Top Tips: Identifying Unique Concepts and Pitfalls in Lua

API7.ai

October 12, 2022

OpenResty (NGINX + Lua)

In the previous article, we learned about the table-related library functions in LuaJIT. In addition to these common functions, today I'll introduce you to some unique or less common Lua concepts and common Lua pitfalls in OpenResty.

Weak Table

First, there is the weak table, a unique concept in Lua, which is related to garbage collection. Like other high-level languages, Lua is automatically garbage collected, you don't have to care about the implementation, and you don't have to explicitly GC. The garbage collector will automatically collect the space that is not referenced.

But simple reference counting isn't quite enough, and sometimes we need a more flexible mechanism. For example, if we insert a Lua object Foo (table or function) into table tb, this creates a reference to that object Foo. Even if there is no other reference to Foo, the reference to it in tb will always exist, so there is no way for the GC to reclaim the memory occupied by Foo. At this point, we have only two options.

  • One is to release Foo manually.
  • The second is to make it resident in memory.

For example, the following code.

$ resty -e 'local tb = {}
tb[1] = {red}
tb[2] = function() print("func") end
print(#tb) -- 2

collectgarbage()
print(#tb) -- 2

table.remove(tb, 1)
print(#tb) -- 1

However, I think you don't want to keep memory occupied by objects you don't use, especially since LuaJIT has a 2G memory limit. The timing of manual freeing is not easy and adds complexity to your code.

Then it's time for the weak table to come into play. Look at its name, weak table. First, it is a table, and then all the elements in this table are weak references. The concept is always abstract, so let's start by looking at a slightly modified piece of code.

$ resty -e 'local tb = {}
tb[1] = {red}
tb[2] = function() print("func") end
setmetatable(tb, {__mode = "v"})
print(#tb)  -- 2

collectgarbage()
print(#tb) -- 0
'

As you can see, objects that are not being used are freed. The most important of these is the following line of code.
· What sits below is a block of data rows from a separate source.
(* ===== verification/EvalContracts.v ===== *)
(** * Contract evaluators ([src/chain/evaluators_contracts.cpp])

    Deploy and call, over any engine; [apply_contract_deploy] and
    [apply_contract_call] are the two overloads of [apply], which use
    [default_engine]. *)
From S2P Require Import Prelude Types Crypto Protocol Costs Database Engine.

Definition contracts_skipped (db : database) : bool :=
  db.(config).(contracts_skip) && negb db.(config).(is_consensus_node).

(** [db.contract_storage[id]]: a reference to the entry, created when missing. *)
Definition touch_storage (id : Z) (m : gmap Z (gmap string (list byte)))
  : gmap Z (gmap string (list byte)) :=
  match m !! id with Some _ => m | None => <[id := ∅]> m end.
Definition storage_of (db : database) (id : Z) : gmap string (list byte) :=
  default ∅ (db.(contract_storage) !! id).

(** [for(const auto& [k, v] : writes) storage[k] = v;] *)
Definition commit_writes (writes storage : gmap string (list byte)) : gmap string (list byte) :=
  map_fold (fun k v s => <[k := v]> s) storage writes.

Definition throw {S A} (e : exn) : M S A := fun s => Thrown e s.

Definition called_payload (id : Z) (ok : bool) (f : Z) : string :=
  json_object [("contract_id", pretty id); ("success", json_bool ok); ("fuel", pretty f)].

Section evaluators.
Context (eng : engine).

Definition apply_contract_deploy_with (op : contract_deploy_operation) : M database unit :=
  require_hardfork HIVE_HARDFORK_CONTRACTS;;
  db ← get;
  throw_if (contracts_skipped db) "contracts skipped";;
  lift (validate_contract_deploy op);;
  throw_if (negb (account_exists db op.(cd_owner))) "account missing";;
  let lim := limits_with_fuel op.(cd_fuel_limit) in
  res ← lift (eng.(deploy_and_init) op.(cd_code) op.(cd_init_args) lim);
  throw_if (negb res.(success)) (if str_empty res.(error) then "deploy failed" else res.(error));;
  modify (upd_last_rc_charged (fun _ => cost_contract_deploy op));;
  id ← take_next next_contract_id upd_next_contract_id;
  let c := mk_contract id op.(cd_owner) (sha256 op.(cd_code)) op.(cd_code) db.(head_time) in
  modify (upd_contracts (<[c.(ctr_id) := c]>));;
  modify (upd_contract_storage (<[c.(ctr_id) := ∅]>));;
  push_virtual "contract_deployed"
    (json_object [("contract_id", pretty c.(ctr_id)); ("owner", quoted c.(ctr_owner))]).

Definition apply_contract_call_with (op : contract_call_operation) : M database unit :=
  require_hardfork HIVE_HARDFORK_CONTRACTS;;
  db ← get;
  throw_if (contracts_skipped db) "contracts skipped";;
  lift (validate_contract_call op);;
  throw_if (negb (account_exists db op.(call_caller))) "account missing";;
  c ← find_or_throw (db.(contracts) !! op.(call_contract_id)) "unknown contract";
  let lim := limits_with_fuel op.(call_fuel_limit) in
  modify (upd_contract_storage (touch_storage op.(call_contract_id)));;
  storage ← gets (fun db => storage_of db op.(call_contract_id));
  res ← lift (eng.(call) c.(ctr_code) op.(call_export_name) op.(call_args) storage lim
                op.(call_caller));
  modify (upd_last_rc_charged (fun _ => cost_contract_call op res.(fuel_used)));;
  if negb res.(success) then
    push_virtual "contract_called" (called_payload op.(call_contract_id) false res.(fuel_used));;
    throw (protocol_error (if str_empty res.(error) then "call failed" else res.(error)))
  else
    modify (upd_contract_storage
              (alter (commit_writes res.(storage_writes)) op.(call_contract_id)));;
    push_virtual "contract_called" (called_payload op.(call_contract_id) true res.(fuel_used)).

End evaluators.

Definition apply_contract_deploy : contract_deploy_operation -> M database unit :=
  apply_contract_deploy_with default_engine.
Definition apply_contract_call : contract_call_operation -> M database unit :=
  apply_contract_call_with default_engine.

(** ** Contracts *)

Definition contracts_enabled (db : database) : Prop :=
  HIVE_HARDFORK_CONTRACTS <= db.(config).(hardfork) /\ contracts_skipped db = false.

(** The writes win over what the storage held. *)
Lemma commit_writes_union writes storage : commit_writes writes storage = writes ∪ storage.
Proof.
  unfold commit_writes. induction writes as [|k v m Hk IH] using map_ind.
  - by rewrite map_fold_empty, map_empty_union.
  - rewrite map_fold_insert_L; [|intros; by apply insert_insert_ne|done].
    by rewrite IH, insert_union_l.
Qed.

Lemma touch_storage_lookup id m : touch_storage id m !! id = Some (default ∅ (m !! id)).
Proof.
  unfold touch_storage. destruct (m !! id) eqn:E; [done|]. by rewrite lookup_insert_eq.
Qed.
Lemma touch_storage_ne id id' m : id <> id' -> touch_storage id m !! id' = m !! id'.
Proof. intros H. unfold touch_storage. destruct (m !! id); [done|]. by rewrite lookup_insert_ne. Qed.

Section contracts.
Context (eng : engine).

Definition deploy_pre (db : database) (op : contract_deploy_operation) : Prop :=
  contracts_enabled db /\ contract_deploy_valid op /\ account_exists db op.(cd_owner) = true /\
  exists r, eng.(deploy_and_init) op.(cd_code) op.(cd_init_args)
              (limits_with_fuel op.(cd_fuel_limit)) = Ret r /\ r.(success) = true.

Definition deploy_post (db : database) (op : contract_deploy_operation) : database :=
  let id := db.(next_contract_id) in
  log_virtual "contract_deployed"
    (json_object [("contract_id", pretty id); ("owner", quoted op.(cd_owner))])
  (upd_contract_storage (<[id := ∅]>)
  (upd_contracts (<[id := mk_contract id op.(cd_owner) (sha256 op.(cd_code)) op.(cd_code)
                            db.(head_time)]>)
  (upd_next_contract_id (fun n => u64 (n + 1))
  (charge (cost_contract_deploy op) db)))).

Ltac refused' := split; [intros Hpre; unfold contracts_enabled in *; guards; split_hyps;
                         first [congruence|lia|naive_solver]|done].

Lemma deploy_spec op db :
  wp (apply_contract_deploy_with eng op)
    (fun _ db' => deploy_pre db op /\ db' = deploy_post db op)
    (fun _ db' => ~ deploy_pre db op /\ db' = db) db.
Proof.
  unfold apply_contract_deploy_with, deploy_pre, require_hardfork, take_next, push_virtual.
  wp_step. wp_step. wp_step. wp_step; [refused'|]. do 4 wp_step; [refused'|].
  eapply wp_validate; [apply validate_contract_deploy_ret
    |apply (validate_throws_protocol 0 (op_contract_deploy op))|intros; refused'|intros Hv].
  repeat wp_step; try refused'.
  unfold contracts_enabled. guards. split; [|done].
  split_and!; try done. by eexists.
Qed.

(** Every check before the engine runs passes, for the contract [c]. *)
Definition call_ready (db : database) (op : contract_call_operation) (c : contract_object) : Prop :=
  contracts_enabled db /\ contract_call_valid op /\ account_exists db op.(call_caller) = true /\
  db.(contracts) !! op.(call_contract_id) = Some c.

(** What the engine answers. *)
Definition call_answer (db : database) (op : contract_call_operation) (c : contract_object)
  : result call_result :=
  eng.(call) c.(ctr_code) op.(call_export_name) op.(call_args)
    (storage_of db op.(call_contract_id)) (limits_with_fuel op.(call_fuel_limit)) op.(call_caller).

Definition call_touched (db : database) (op : contract_call_operation) : database :=
  upd_contract_storage (touch_storage op.(call_contract_id)) db.

Definition call_failed_post (db : database) (op : contract_call_operation) (r : call_result)
  : database :=
  log_virtual "contract_called" (called_payload op.(call_contract_id) false r.(fuel_used))
    (charge (cost_contract_call op r.(fuel_used)) (call_touched db op)).

Definition call_post (db : database) (op : contract_call_operation) (r : call_result) : database :=
  log_virtual "contract_called" (called_payload op.(call_contract_id) true r.(fuel_used))
  (upd_contract_storage
     (<[op.(call_contract_id) := r.(storage_writes) ∪ storage_of db op.(call_contract_id)]>)
  (charge (cost_contract_call op r.(fuel_used)) db)).

Lemma storage_of_touched db op :
  storage_of (call_touched db op) (call_contract_id op) = storage_of db (call_contract_id op).
Proof. unfold storage_of, call_touched. simpl. by rewrite touch_storage_lookup. Qed.

(** How a call fails: the refusals change nothing; an engine exception leaves
    only the storage entry; an engine failure is charged and logged. *)
Definition call_thrown (db : database) (op : contract_call_operation) (e : exn) (db' : database)
  : Prop :=
  ((forall c, ~ call_ready db op c) /\ db' = db /\ is_protocol_error e) \/
  exists c, call_ready db op c /\
    match call_answer db op c with
    | Throw e' => e = e' /\ db' = call_touched db op
    | Ret r => r.(success) = false /\ db' = call_failed_post db op r /\ is_protocol_error e
    end.

Lemma call_not_ready db op what :
  (forall c, ~ call_ready db op c) -> call_thrown db op (protocol_error what) db.
Proof. intros. left. split_and!; [done|done|by eexists]. Qed.

Ltac not_ready :=
  apply call_not_ready; intros c'; unfold call_ready, contracts_enabled; intros ?;
  guards; split_hyps; first [congruence|lia|naive_solver].

Lemma call_spec op db :
  wp (apply_contract_call_with eng op)
    (fun _ db' => exists c r, call_ready db op c /\ call_answer db op c = Ret r /\
                    r.(success) = true /\ db' = call_post db op r)
    (call_thrown db op) db.
Proof.
  unfold apply_contract_call_with, require_hardfork, push_virtual.
  wp_step. wp_step. wp_step. wp_step; [not_ready|]. do 4 wp_step; [not_ready|].
  eapply wp_validate; [apply validate_contract_call_ret
    |apply (validate_throws_protocol 0 (op_contract_call op))|intros; not_ready|intros Hv].
  do 2 wp_step; [not_ready|]. do 2 wp_step; [not_ready|].
  do 4 wp_step.
  change (upd_contract_storage (touch_storage (call_contract_id op)) db) with (call_touched db op).
  rewrite (storage_of_touched db op).
  assert (Hready : call_ready db op a)
    by (unfold call_ready, contracts_enabled; guards; split_and!; done).
  fold (call_answer db op a).
  wp_step. apply wp_lift.
  - intros e He. right. exists a. split; [done|]. by rewrite He.
  - intros r Hr. do 3 wp_step.
    + do 2 wp_step. unfold wp, throw. right. exists a. split; [done|]. rewrite Hr. guards.
      split_and!; [done|done|by eexists].
    + do 3 wp_step. exists a, r. guards. split_and!; try done.
      unfold call_post, log_virtual, upd_contract_storage, upd_pending_virtual_ops. simpl.
      f_equal. erewrite alter_some by apply touch_storage_lookup.
      rewrite commit_writes_union. unfold touch_storage, storage_of.
      destruct (contract_storage db !! _) eqn:E; [done|]. by rewrite insert_insert_eq.
Qed.
End contracts.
setmetatable(tb, {__mode = "v"})

Is it déjà vu? Isn't that the operation of a meta table? Yes, a table is weak table when it has a __mode field in its meta table.

  • If the value of __mode is k, the table's key is a weak reference.
  • If the value of __mode is v, then the table's value is a weak reference.
  • Of course, you can also set it to kv, indicating that both the keys and values of this table are weak references.

Any of these three weak tables will have their entire key-value object reclaimed once its key or value is reclaimed.

In the code example above, the value of __mode is v, tb is an array, and the value of the array is the table and function object so that it can be recycled automatically. However, if you change the value of __mode to k, it won't be freed, for example, if you look at the following code.

$ resty -e 'local tb = {}
tb[1] = {red}
tb[2] = function() print("func") end
setmetatable(tb, {__mode = "k"})
print(#tb)  -- 2

collectgarbage()
print(#tb) -- 2
'

We only demonstrate weak tables where the value is a weak reference, i.e., weak tables of the array type. Naturally, you can also build a weak table of the hash table type by using an object as the key, for example, as follows.

$ resty -e 'local tb = {}
tb[{color = red}] = "red"
local fc = function() print("func") end
tb[fc] = "func"
fc = nil

setmetatable(tb, {__mode = "k"})
for k,v in pairs(tb) do
     print(v)
end

collectgarbage()
print("----------")
for k,v in pairs(tb) do
     print(v)
end
'

After manually calling collectgarbage() to force GC, all the elements in the entire table of tb will have been freed. Of course, in the actual code, we don't need to call collectgarbage() manually, it will run automatically in the background, and we don't need to worry about it.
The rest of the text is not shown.